Jadis on sortait rarement. Le soir, à la veillée, devant un bon feu de cheminée, les vieux contaient les histoires d'autrefois, récits évocateurs d'un temps où il n'y avait ni chemin de fer, ni autos, ni lumière électrique, où livres et journaux étaient un luxe à la portée des seuls bourgeois. Que n'ai-je pu, quand j'étais un enfant curieux, émerveillé de tout, recueillir les souvenirs de mon grand-père!... 
Ce vieillard né sous Louis XVIII, en 1822. était l'histoire vivante du pays. Sa peau recuite, par-cheminée, comme froissée en rides innombrables, semblait porter les traces des jours très durs vécus dans les huttes de sabotiers, au fond des bois. Un collier de barbe grise, à l'ancienne mode, lui cerclait le visage; des sourcils en broussaille ne parvenaient pas à lui donner l'air farouche; ses yeux qui avaient tant vu, ses pauvres yeux décolorés, humides, noyés de brume, semblaient toujours regarder, très loin dans le passé, de très anciennes gens ou de très vieilles choses. Il avait vu... il avait retenu... Il savait en détail toutes les coutumes d'autrefois. 
Par sa mère, qui avait fait sa première communion dans une grange, au temps de la Terreur où les prêtres se cachaient au fond des bois, il remontait aux luttes de la Révolution, et le curé octogénaire qui lui avait enseigné le catéchisme était le même que les Jacobins locaux avaient traqué deux ans sans pouvoir l'arrêter. Ces âges qui me semblaient fabuleux demeuraient pour lui le présent. 
Né dans un hameau perdu qu'on appelait le Point du Jour, il n'était jamais allé à l'école et, de sa vie, ne sut lire ou écrire; mais ce paysan avait une finesse native, un esprit d'observation, une verve narquoise et drue, servie par un bonheur d'expressions qu'auraient pu lui envier bien des gens cultivés. Sa mémoire étonnamment fidèle avait enregistré, conservé, mis en ordre tout ce qu'il avait vu ou entendu. Il s'exprimait toujours en patois du pays et les vieux termes pittoresques, les proverbes rustiques, les évocations de sa jeunesse prenaient un relief singulier dans sa bouche. 
Je buvais ses récits qui m'apportaient tout le mystère des légendes. Pourtant ils étaient véridiques, car de tous les souvenirs, ce sont les plus anciens, les tout premiers, qui s'enracinent au cœur de l'homme et demeurent les plus vivaces.

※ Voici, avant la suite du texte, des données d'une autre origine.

Lemma StronglySorted_map {A B} (R : A -> A -> Prop) (Q : B -> B -> Prop)
      (f : A -> B) (l : list A) :
  (forall a b, R a b -> Q (f a) (f b)) ->
  StronglySorted R l -> StronglySorted Q (map f l).
Proof.
  intros M. induction 1 as [|a l S IH F]; simpl; constructor; [exact IH|].
  rewrite Forall_forall in F |- *. intros b Hb.
  apply in_map_iff in Hb. destruct Hb as [x [<- Hx]]. now apply M, F.
Qed.

Section Claims.
Context `{Python}.

Lemma first_match_label_known (rs : rules) (description : string) :
  In (first_match_label rs description) (map fst rs) \/
  first_match_label rs description = "Другое".
Proof.
  unfold first_match_label. destruct (find _ rs) as [rule|] eqn:E.
  - left. apply find_some in E. apply in_map. exact (proj1 E).
  - now right.
Qed.

Lemma classify_all_NoDup (rs : rules) (ts : list txn.t) :
  NoDup (map fst (classify_all rs ts)).
Proof.
  rewrite classify_all_label_sums. unfold label_sums.
  apply (fold_add_NoDup (fun t => first_match_label rs (lower (txn.get_description t))) txn.get_amount). constructor.
Qed.

Lemma classify_all_value (rs : rules) (ts : list txn.t) (k : string) :
  value_of (classify_all rs ts) k
  = py_sum (map txn.get_amount
                (filter (fun t => String.eqb (first_match_label rs (lower (txn.get_description t))) k) ts)).
Proof.
  rewrite classify_all_label_sums. unfold label_sums.
  rewrite (fold_add_value (fun t => first_match_label rs (lower (txn.get_description t))) txn.get_amount).
  simpl. ring.
Qed.

Lemma classify_all_keys (rs : rules) (ts : list txn.t) (k : string) :
  In k (map fst (classify_all rs ts)) <-> exists t, In t ts /\ first_match_label rs (lower (txn.get_description t)) = k.
Proof.
  rewrite classify_all_label_sums. unfold label_sums.
  rewrite (fold_add_keys (fun t => first_match_label rs (lower (txn.get_description t))) txn.get_amount).
  simpl. intuition.
Qed.

Lemma expense_entry_in_sums (ts : list txn.t) (entry : expense_analyzer.category_share) :
  In entry (expense_analyzer.categorize_expenses ts) ->
  In (expense_analyzer.category entry, expense_analyzer.amount entry)
     (classify_all expense_analyzer.category_keywords ts).
Proof.
  unfold expense_analyzer.categorize_expenses. intros Hin.
  apply in_map_iff in Hin. destruct Hin as [[c a] [<- Hin]]. cbn.
  exact (Permutation_in _ (sorted_desc_perm snd _) Hin).
Qed.

Lemma income_entry_in_sums (ts : list txn.t) (entry : income_analyzer.source_share) :
  In entry (income_analyzer.analyze_income_sources ts) ->
  In (income_analyzer.source entry, income_analyzer.amount entry)
     (classify_all income_analyzer.source_keywords ts).
Proof.
  unfold income_analyzer.analyze_income_sources. intros Hin.
  apply in_map_iff in Hin. destruct Hin as [[c a] [<- Hin]]. cbn.
  exact (Permutation_in _ (sorted_desc_perm snd _) Hin).
Qed.

(** X4.  In the breakdown of [categorize_expenses] the amount of an entry
    is the sum of the amounts of exactly the transactions whose
    lower-cased description the rules file under the entry's category;
    likewise for the sources of [analyze_income_sources]. *)
Theorem breakdown_amount_is_sum_of_its_transactions (ts : list txn.t) :
  (forall entry, In entry (expense_analyzer.categorize_expenses ts) ->
     expense_analyzer.amount entry
     = py_sum (map txn.get_amount
         (filter (fun t =>
                    String.eqb (first_match_label expense_analyzer.category_keywords (lower (txn.get_description t)))
                               (expense_analyzer.category entry)) ts))) /\
  (forall entry, In entry (income_analyzer.analyze_income_sources ts) ->
     income_analyzer.amount entry
     = py_sum (map txn.get_amount
         (filter (fun t =>
                    String.eqb (first_match_label income_analyzer.source_keywords (lower (txn.get_description t)))
                               (income_analyzer.source entry)) ts))).
Proof.
  split; intros entry Hin.
  - apply expense_entry_in_sums in Hin.
    rewrite <- classify_all_value. symmetry.
    apply value_of_In; [apply classify_all_NoDup | exact Hin].
  - apply income_entry_in_sums in Hin.
    rewrite <- classify_all_value. symmetry.
    apply value_of_In; [apply classify_all_NoDup | exact Hin].
Qed.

J'accompagnais souvent le vieillard à ses travaux des champs. C'était dans une terre en pente raide où l'on accédait par un chemin creux, entre deux haies de noisetiers sous une voûte d'arbres penchés que défendaient des buissons fous. Je me sentais chez moi, sur le flanc de cette vallée aux pentes creusées comme des traînées de bure, à l'ombre épaisse des châtaigniers et des noyers, où l'on respirait une bonne odeur d'herbe et de terre.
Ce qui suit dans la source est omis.